Kâte is a Papuan language spoken by about 6,000 people in the Finschhafen District of Morobe Province, Papua New Guinea. It is part of the Finisterre–Huon branch of the Trans–New Guinea language family (McElhanon 1975, Ross 2005). It was adopted for teaching and mission work among speakers of Papuan languages by the Evangelical Lutheran Church of Papua New Guinea in the early 1900s and at one time had as many as 80,000 second-language speakers.

==Dialects==
The name Kâte means 'forest', an epithet for the inlanders on the tip of the Huon peninsula, excepting the people living along the Mape River (Flierl and Strauss 1977). The coastal people to the south, mostly speaking Jabêm, are called Hâwec 'sea' and those to the north, speaking Momare and Migabac, are called Sopâc 'grass'. These were geographical rather than language names. The indigenous glossonyms referred to smaller linguistics units that can be called dialects. McElhanon (1974: 16) identifies five dialects at the time of earliest mission contact in 1886, each named according to how they pronounce a common word or phrase.
- Wana ('where?'), the southernmost dialect
- Wamorâ ('why?')
- Mâgobineng ('they are saying it') or Bamotâ ('why?'), nearly extinct in 1974
- Parec, already extinct by 1974
- Wemo ('what?') or Wena, adopted as the mission lingua franca

Wana and Wemo are nearly identical, but they differ considerably from Mâgobineng and Wamorâ, to such an extent that these might be considered to be three closely related languages. Parec was probably a transitional dialect between Wemo and Wamorâ. The Kâte dialects formed a chain with the neighboring Mape dialects. All dialects of the chain are being supplanted by Wemo (Suter 2014: 19).

==Phonology==
===Vowels===
Kâte distinguishes six vowels. The low back vowel â (representing /ɔ/) sounds like the vowel of UK English law or saw (Pilhofer 1933: 14).

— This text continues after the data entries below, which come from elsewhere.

(** * Media Download Utility API: the extraction core, embedded in Rocq

    The development follows the TypeScript sources:
    - [src/processor/extractvideo.ts] : the orchestrator [extractVideo];
    - [src/processor/platform/youtube.ts] : the video id of a link, the
      watch page, cipher decoding and the YouTube format normalizer;
    - [src/processor/platform/tiktok.ts] : the cleaning of a link and the
      TikTok fallback chain;
    - [src/mdu.ts] : the [/extract] and [/formats] handlers.

    Module [JS] holds the parts of the JavaScript run time the sources call
    (strings, numbers, [parseInt], [Array.prototype.sort], regular
    expressions, the URL coding functions). *)

From Stdlib Require Import ZArith NArith List Ascii String Bool Lia.
From Stdlib Require Import Permutation Sorted DecimalString.
Import ListNotations.

(* ================================================================== *)
(** * The JavaScript run time used by the sources *)
(* ================================================================== *)

Module JS.

Local Open Scope N_scope.

(** ** Strings

    A JavaScript string is a sequence of 16-bit code units.  A code unit is
    kept as an [N] below [65536]. *)

Definition char := N.
Definition jsstring := list char.

Definition chr (a : ascii) : char := N_of_ascii a.

(** [js "text"] is the string literal ['text']. *)
Definition js (s : string) : jsstring := map chr (list_ascii_of_string s).

Fixpoint str_eqb (s t : jsstring) : bool :=
  match s, t with
  | [], [] => true
  | c :: s', d :: t' => (c =? d) && str_eqb s' t'
  | _, _ => false
  end.

(** Truthiness of a string: the empty string is falsy. *)
Definition nonempty (s : jsstring) : bool :=
  match s with [] => false | _ :: _ => true end.

(** [String.prototype.startsWith]. *)
Fixpoint startsWith (prefix s : jsstring) : bool :=
  match prefix, s with
  | [], _ => true
  | p :: prefix', c :: s' => (p =? c) && startsWith prefix' s'
  | _ :: _, [] => false
  end.

(** [String.prototype.includes]. *)
Fixpoint includes (needle s : jsstring) : bool :=
  startsWith needle s ||
  match s with
  | [] => false
  | _ :: s' => includes needle s'
  end.

(** [String.prototype.split] with a string separator.  [skip] counts the code
    units of a separator occurrence still to be passed over, [cur] is the
    piece being read, in reverse. *)
Fixpoint split_go (sep : jsstring) (skip : nat) (cur : jsstring)
  (s : jsstring) : list jsstring :=
  match s with
  | [] => [rev cur]
  | c :: s' =>
      match skip with
      | S k => split_go sep k cur s'
      | O =>
          if startsWith sep s
          then rev cur :: split_go sep (Nat.pred (List.length sep)) [] s'
          else split_go sep 0 (c :: cur) s'
      end
  end.

Definition split (sep s : jsstring) : list jsstring :=
  match sep with
  | [] => map (fun c => [c]) s
  | _ :: _ => split_go sep 0 [] s
  end.

(** [Array.prototype.join]. *)
Fixpoint join (sep : jsstring) (parts : list jsstring) : jsstring :=
  match parts with
  | [] => []
  | [p] => p
  | p :: rest => p ++ sep ++ join sep rest
  end.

Length is not distinctive.

|  | Front | Central | Back |
|---|---|---|---|
| High | i |  | u |
| Mid | e |  | o |
| Low |  | a | ɔ |

- /e/ is heard as [ɛ] when before sounds /t͡s ɾ ʔ/ as well as nasal consonants.
- /ɔ/ can also be heard in sporadic variation as [ɒ].

===Consonants===
The glottal stop, written -c, only occurs after a vowel and Pilhofer first describes it as a vowel feature that distinguishes, for instance, bo 'sugarcane' from boc 'very' and si 'planting' from sic 'broth'. However, McElhanon (1974) notes that final glottal stop is barely phonemic in the Wemo dialect, but corresponds to a wider variety of syllable-final consonants in Western Huon languages (-p, -t, -k, -m, -n, -ŋ), which are neutralized (to -c, -ŋ) in the Eastern Huon languages, including Kâte. Pilhofer (1933) writes the lateral flap with an l, but Schneuker (1962) and Flierl and Strauss (1977) write it with an r.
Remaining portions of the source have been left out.